All that should be output is the block of lines below from the line with "- exact (proj2" to the line with "<$> [instance blog1;", both included, exactly as written.

- [PROVIDED RECORDS]
= = = =

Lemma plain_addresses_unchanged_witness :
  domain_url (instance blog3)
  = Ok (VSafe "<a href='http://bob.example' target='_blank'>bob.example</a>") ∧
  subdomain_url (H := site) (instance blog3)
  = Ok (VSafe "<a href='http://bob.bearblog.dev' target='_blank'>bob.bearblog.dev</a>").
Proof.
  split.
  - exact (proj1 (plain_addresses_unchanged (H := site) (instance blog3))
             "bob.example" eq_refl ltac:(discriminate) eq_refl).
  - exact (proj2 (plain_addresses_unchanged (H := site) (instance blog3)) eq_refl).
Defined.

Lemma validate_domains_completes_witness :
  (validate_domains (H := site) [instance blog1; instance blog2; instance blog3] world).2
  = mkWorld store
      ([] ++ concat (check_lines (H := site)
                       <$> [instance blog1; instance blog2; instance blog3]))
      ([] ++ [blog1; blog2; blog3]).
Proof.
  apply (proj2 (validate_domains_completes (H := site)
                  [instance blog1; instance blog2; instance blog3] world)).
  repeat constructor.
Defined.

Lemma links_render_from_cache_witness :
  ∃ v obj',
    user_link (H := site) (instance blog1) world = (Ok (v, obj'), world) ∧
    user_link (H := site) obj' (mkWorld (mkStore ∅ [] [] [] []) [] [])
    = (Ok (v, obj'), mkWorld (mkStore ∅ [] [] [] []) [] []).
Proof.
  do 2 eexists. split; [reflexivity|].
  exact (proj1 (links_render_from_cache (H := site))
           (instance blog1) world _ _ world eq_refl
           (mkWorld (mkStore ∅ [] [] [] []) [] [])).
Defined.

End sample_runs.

= = = =

- [RESULT]
  - exact (proj2 (plain_addresses_unchanged (H := site) (instance blog3)) eq_refl).
Defined.

Lemma validate_domains_completes_witness :
  (validate_domains (H := site) [instance blog1; instance blog2; instance blog3] world).2
  = mkWorld store
      ([] ++ concat (check_lines (H := site)
                       <$> [instance blog1; instance blog2; instance blog3]))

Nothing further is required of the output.